What is needed is an exact copy of all the records below.
______________________________
Lemma mapped_plain a o : plain_type o -> plain_type (mapped_type a o).
Proof.
  intros Ho. revert Ho. apply (special_case (fun o => plain_type o -> plain_type (mapped_type a o))).
  - destruct a; repeat first [apply List.Forall_nil|apply List.Forall_cons; [intros _; split_and!; [done|repeat constructor..]|]].
  - intros E Ho. unfold mapped_type. rewrite E. by destruct a.
Qed.

Lemma take_while_plain k c r : plain_name k -> is_dot c = true -> take_while (fun c => negb (is_dot c)) (k ++ c :: r) = k.
Proof. intros Hk Hc. induction Hk as [|d k Hd Hk IH]; cbn; [by rewrite Hc|]. by rewrite Hd, IH. Qed.

Lemma take_while_whole k : plain_name k -> take_while (fun c => negb (is_dot c)) k = k.
Proof. induction 1 as [|d k Hd Hk IH]; cbn; [done|]. by rewrite Hd, IH. Qed.

(** A word of namespaces alone, after a type. *)
Lemma type_of_all k t ns : plain_name k -> rtypenamespace t = Some ([], ns) -> rtypenamespace (k ++ t) = Some (k, ns).
Proof.
  intros Hk. unfold rtypenamespace. cbn zeta. destruct t as [|c t].
  - intros [= <-]. rewrite app_nil_r, take_while_whole by done. by rewrite drop_ge.
  - cbn [take_while]. destruct (is_dot c) eqn:Ec; cbn [negb].
    + cbn [length drop]. rewrite take_while_plain, drop_app_length by done. by destruct t; intros [= <-].
    + cbn [length drop]. destruct (drop _ t) as [|? [|]]; by intros [=].
Qed.

Lemma words_one t : forall cur, spaceless t -> cur ++ t <> [] -> words cur t = [cur ++ t].
Proof.
  induction t as [|c t IH]; intros cur Ht Hne; cbn; [rewrite app_nil_r in *; by rewrite decide_False|].
  apply Forall_cons in Ht as [-> Ht]. rewrite IH; [by rewrite <- app_assoc|done|]. by destruct cur.
Qed.

Lemma tokens_one t : spaceless t -> t <> [] -> tokens t = [t].
Proof. intros Ht Hne. unfold tokens. by rewrite words_one. Qed.

(** A key of the events of an element. *)
Lemma key_plain el w k : WF w -> k ∈ (events_of el w).*1 -> plain_type k /\ mapped_type None k = k.
Proof.
  intros Hw Hk. apply assoc_get_key in Hk as [hs E]. apply (wf_handlers w Hw) in E as (Hne & _ & Hh).
  destruct (hs_list hs) as [|h l]; [done|]. apply Forall_cons in Hh as [(H1 & <- & _) _]. split; [by apply mapped_plain|].
  apply mapped_twice. by right.
Qed.

Lemma bound_in_place el k w h : WF w -> h ∈ bound el k w -> in_place (w_guid w) k h.
Proof.
  intros Hw. unfold bound. destruct (handlers_of el k w) as [hs|] eqn:E; cbn [from_option]; [|by intros ?%elem_of_nil].
  apply (wf_handlers w Hw) in E as (_ & _ & Hh). by apply (proj1 (Forall_forall _ _) Hh).
Qed.

Lemma bound_key el k w h : h ∈ bound el k w -> k ∈ (events_of el w).*1.
Proof.
  unfold bound. intros Hh. apply assoc_get_key. rewrite <- handlers_of_get. destruct (handlers_of el k w); [by eexists|].
  by apply elem_of_nil in Hh.
Qed.

(** What a word of [off] takes away. *)
Definition gone (guid : option (option nat)) (selector : option text) (t k : text) (h : handleObj) : bool :=
  match rtypenamespace t with
  | Some ([], ns) => removes true [] guid (sorted_names <$> ns) selector h
  | Some (ty, ns) => bool_decide (k = mapped_type selector ty) && removes false ty guid (sorted_names <$> ns) selector h
  | None => false
  end.

Section removal.
Context (el : nat) (guid : option (option nat)) (selector : option text).

(** The end of [remove]. *)
Lemma drop_end w : WF w -> exists w',
  sbind (sget (events_of el)) (fun events => swhen (bool_decide (events = [])) (smodify (fun w => set_data (delete el (w_data w)) w))) w = (w', Ok tt) /\
  sweeps el (fun _ _ => false) w w'.
Proof.
  intros Hw. rewrite (sbind_run (sget _) _ w w _ eq_refl). case_bool_decide as He; cbn [swhen]; [|exists w; split; [done|by apply sweeps_nothing]].
  exists (set_data (delete el (w_data w)) w). split; [done|]. split; [by apply WF_set_data; [intros; by apply drop_handlers|]|].
  split; [by destruct w|]. intros el' k. unfold bound. rewrite drop_handlers by done.
  destruct (decide (el' = el)); [|done]. symmetry. apply filter_all. by apply Forall_forall.
Qed.

Lemma remove_key n k t ns w : WF w -> plain_type k -> spaceless t -> rtypenamespace t = Some ([], ns) ->
  exists w', remove_ (S n) el (k ++ t) guid selector true w = (w', Ok tt) /\
    sweeps el (fun k' h => bool_decide (k' = mapped_type selector k) && removes true [] guid (sorted_names <$> ns) selector h) w w'.
Proof.
  intros Hw (Hk & Hk1 & Hk2) Ht Et. cbn [remove_]. rewrite (sbind_run (sget _) _ w w _ eq_refl).
  destruct (w_data w !! el) as [evs|] eqn:Ed.
  - rewrite tokens_one; [|by apply Forall_app|by destruct k]. cbn [rev app each].
    destruct k as [|c k]; [done|]. pose proof (type_of_all (c :: k) t ns Hk1 Et) as Er.
    set (p := removes true [] guid (sorted_names <$> ns) selector).
    assert (remove_type (fun t => remove_ n el t guid selector true) el guid selector true ((c :: k) ++ t) w =
      (removed el (c :: k) (mapped_type selector (c :: k)) p w, Ok tt)) as E1 by (rewrite remove_type_run; unfold removes_at; by rewrite Er).
    pose proof (removed_sweeps el (c :: k) selector p w Hw) as S1. destruct S1 as [Hw1 S1].
    destruct (drop_end _ Hw1) as (w2 & E2 & S2). exists w2. split.
    + erewrite sbind_run; [exact E2|]. rewrite (sbind_run _ _ _ _ _ E1). done.
    + eapply sweeps_ext; [|eapply sweeps_trans; [split; [exact Hw1|exact S1]|exact S2]]. intros k' h _. cbn. by rewrite orb_false_r.
  - exists w. split; [done|]. eapply sweeps_ext; [|by apply sweeps_nothing]. intros k' h Hh. unfold bound in Hh. rewrite handlers_of_get in Hh.
    unfold events_of in Hh. rewrite Ed in Hh. by apply elem_of_nil in Hh.
Qed.

Lemma remove_keys n ks t ns : forall w, WF w -> Forall plain_type ks -> spaceless t -> rtypenamespace t = Some ([], ns) ->
  exists w', each (fun k => remove_ (S n) el (k ++ t) guid selector true) ks w = (w', Ok tt) /\
    sweeps el (fun k' h => bool_decide (k' ∈ mapped_type selector <$> ks) && removes true [] guid (sorted_names <$> ns) selector h) w w'.
Proof.
  induction ks as [|k ks IH]; intros w Hw Hks Ht Et; cbn [each].
  - exists w. split; [done|]. eapply sweeps_ext; [|by apply sweeps_nothing]. intros k h _. by rewrite bool_decide_eq_false_2 by (cbn; apply not_elem_of_nil).
  - apply Forall_cons in Hks as [Hk Hks]. destruct (remove_key n k t ns w Hw Hk Ht Et) as (w1 & E1 & S1).
    destruct (IH w1) as (w2 & E2 & S2); [apply S1|done..|]. exists w2. split; [by rewrite (sbind_run _ _ _ _ _ E1)|].
    eapply sweeps_ext; [|eapply sweeps_trans; [exact S1|exact S2]]. intros k' h _. cbn beta.
    rewrite <- andb_orb_distrib_l. f_equal. rewrite fmap_cons.
    destruct (decide (k' = mapped_type selector k)) as [->|Hne].
    + rewrite (bool_decide_eq_true_2 (_ = _)) by done. by rewrite (bool_decide_eq_true_2 (_ ∈ _ :: _)) by left.
    + rewrite bool_decide_eq_false_2 by done. cbn. apply bool_decide_ext. rewrite elem_of_cons. tauto.
Qed.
______________________________
● Reply
Lemma mapped_plain a o : plain_type o -> plain_type (mapped_type a o).
Proof.
  intros Ho. revert Ho. apply (special_case (fun o => plain_type o -> plain_type (mapped_type a o))).
  - destruct a; repeat first [apply List.Forall_nil|apply List.Forall_cons; [intros _; split_and!; [done|repeat constructor..]|]].
  - intros E Ho. unfold mapped_type. rewrite E. by destruct a.
Qed.

Lemma take_while_plain k c r : plain_name k -> is_dot c = true -> take_while (fun c => negb (is_dot c)) (k ++ c :: r) = k.
Proof. intros Hk Hc. induction Hk as [|d k Hd Hk IH]; cbn; [by rewrite Hc|]. by rewrite Hd, IH. Qed.

Lemma take_while_whole k : plain_name k -> take_while (fun c => negb (is_dot c)) k = k.
Proof. induction 1 as [|d k Hd Hk IH]; cbn; [done|]. by rewrite Hd, IH. Qed.

(** A word of namespaces alone, after a type. *)
Lemma type_of_all k t ns : plain_name k -> rtypenamespace t = Some ([], ns) -> rtypenamespace (k ++ t) = Some (k, ns).
Proof.
  intros Hk. unfold rtypenamespace. cbn zeta. destruct t as [|c t].
  - intros [= <-]. rewrite app_nil_r, take_while_whole by done. by rewrite drop_ge.
  - cbn [take_while]. destruct (is_dot c) eqn:Ec; cbn [negb].
    + cbn [length drop]. rewrite take_while_plain, drop_app_length by done. by destruct t; intros [= <-].
    + cbn [length drop]. destruct (drop _ t) as [|? [|]]; by intros [=].
Qed.

Lemma words_one t : forall cur, spaceless t -> cur ++ t <> [] -> words cur t = [cur ++ t].
Proof.
  induction t as [|c t IH]; intros cur Ht Hne; cbn; [rewrite app_nil_r in *; by rewrite decide_False|].
  apply Forall_cons in Ht as [-> Ht]. rewrite IH; [by rewrite <- app_assoc|done|]. by destruct cur.
Qed.

Lemma tokens_one t : spaceless t -> t <> [] -> tokens t = [t].
Proof. intros Ht Hne. unfold tokens. by rewrite words_one. Qed.

(** A key of the events of an element. *)
Lemma key_plain el w k : WF w -> k ∈ (events_of el w).*1 -> plain_type k /\ mapped_type None k = k.
Proof.
  intros Hw Hk. apply assoc_get_key in Hk as [hs E]. apply (wf_handlers w Hw) in E as (Hne & _ & Hh).
  destruct (hs_list hs) as [|h l]; [done|]. apply Forall_cons in Hh as [(H1 & <- & _) _]. split; [by apply mapped_plain|].
  apply mapped_twice. by right.
Qed.

Lemma bound_in_place el k w h : WF w -> h ∈ bound el k w -> in_place (w_guid w) k h.
Proof.
  intros Hw. unfold bound. destruct (handlers_of el k w) as [hs|] eqn:E; cbn [from_option]; [|by intros ?%elem_of_nil].
  apply (wf_handlers w Hw) in E as (_ & _ & Hh). by apply (proj1 (Forall_forall _ _) Hh).
Qed.

Lemma bound_key el k w h : h ∈ bound el k w -> k ∈ (events_of el w).*1.
Proof.
  unfold bound. intros Hh. apply assoc_get_key. rewrite <- handlers_of_get. destruct (handlers_of el k w); [by eexists|].
  by apply elem_of_nil in Hh.
Qed.

(** What a word of [off] takes away. *)
Definition gone (guid : option (option nat)) (selector : option text) (t k : text) (h : handleObj) : bool :=
  match rtypenamespace t with
  | Some ([], ns) => removes true [] guid (sorted_names <$> ns) selector h
  | Some (ty, ns) => bool_decide (k = mapped_type selector ty) && removes false ty guid (sorted_names <$> ns) selector h
  | None => false
  end.

Section removal.
Context (el : nat) (guid : option (option nat)) (selector : option text).

(** The end of [remove]. *)
Lemma drop_end w : WF w -> exists w',
  sbind (sget (events_of el)) (fun events => swhen (bool_decide (events = [])) (smodify (fun w => set_data (delete el (w_data w)) w))) w = (w', Ok tt) /\
  sweeps el (fun _ _ => false) w w'.
Proof.
  intros Hw. rewrite (sbind_run (sget _) _ w w _ eq_refl). case_bool_decide as He; cbn [swhen]; [|exists w; split; [done|by apply sweeps_nothing]].
  exists (set_data (delete el (w_data w)) w). split; [done|]. split; [by apply WF_set_data; [intros; by apply drop_handlers|]|].
  split; [by destruct w|]. intros el' k. unfold bound. rewrite drop_handlers by done.
  destruct (decide (el' = el)); [|done]. symmetry. apply filter_all. by apply Forall_forall.
Qed.

Lemma remove_key n k t ns w : WF w -> plain_type k -> spaceless t -> rtypenamespace t = Some ([], ns) ->
  exists w', remove_ (S n) el (k ++ t) guid selector true w = (w', Ok tt) /\
    sweeps el (fun k' h => bool_decide (k' = mapped_type selector k) && removes true [] guid (sorted_names <$> ns) selector h) w w'.
Proof.
  intros Hw (Hk & Hk1 & Hk2) Ht Et. cbn [remove_]. rewrite (sbind_run (sget _) _ w w _ eq_refl).
  destruct (w_data w !! el) as [evs|] eqn:Ed.
  - rewrite tokens_one; [|by apply Forall_app|by destruct k]. cbn [rev app each].
    destruct k as [|c k]; [done|]. pose proof (type_of_all (c :: k) t ns Hk1 Et) as Er.
    set (p := removes true [] guid (sorted_names <$> ns) selector).
    assert (remove_type (fun t => remove_ n el t guid selector true) el guid selector true ((c :: k) ++ t) w =
      (removed el (c :: k) (mapped_type selector (c :: k)) p w, Ok tt)) as E1 by (rewrite remove_type_run; unfold removes_at; by rewrite Er).
    pose proof (removed_sweeps el (c :: k) selector p w Hw) as S1. destruct S1 as [Hw1 S1].
    destruct (drop_end _ Hw1) as (w2 & E2 & S2). exists w2. split.
    + erewrite sbind_run; [exact E2|]. rewrite (sbind_run _ _ _ _ _ E1). done.
    + eapply sweeps_ext; [|eapply sweeps_trans; [split; [exact Hw1|exact S1]|exact S2]]. intros k' h _. cbn. by rewrite orb_false_r.
  - exists w. split; [done|]. eapply sweeps_ext; [|by apply sweeps_nothing]. intros k' h Hh. unfold bound in Hh. rewrite handlers_of_get in Hh.
    unfold events_of in Hh. rewrite Ed in Hh. by apply elem_of_nil in Hh.
Qed.

Lemma remove_keys n ks t ns : forall w, WF w -> Forall plain_type ks -> spaceless t -> rtypenamespace t = Some ([], ns) ->
  exists w', each (fun k => remove_ (S n) el (k ++ t) guid selector true) ks w = (w', Ok tt) /\
    sweeps el (fun k' h => bool_decide (k' ∈ mapped_type selector <$> ks) && removes true [] guid (sorted_names <$> ns) selector h) w w'.
Proof.
  induction ks as [|k ks IH]; intros w Hw Hks Ht Et; cbn [each].
  - exists w. split; [done|]. eapply sweeps_ext; [|by apply sweeps_nothing]. intros k h _. by rewrite bool_decide_eq_false_2 by (cbn; apply not_elem_of_nil).
  - apply Forall_cons in Hks as [Hk Hks]. destruct (remove_key n k t ns w Hw Hk Ht Et) as (w1 & E1 & S1).
    destruct (IH w1) as (w2 & E2 & S2); [apply S1|done..|]. exists w2. split; [by rewrite (sbind_run _ _ _ _ _ E1)|].
    eapply sweeps_ext; [|eapply sweeps_trans; [exact S1|exact S2]]. intros k' h _. cbn beta.
    rewrite <- andb_orb_distrib_l. f_equal. rewrite fmap_cons.
    destruct (decide (k' = mapped_type selector k)) as [->|Hne].
    + rewrite (bool_decide_eq_true_2 (_ = _)) by done. by rewrite (bool_decide_eq_true_2 (_ ∈ _ :: _)) by left.
    + rewrite bool_decide_eq_false_2 by done. cbn. apply bool_decide_ext. rewrite elem_of_cons. tauto.
Qed.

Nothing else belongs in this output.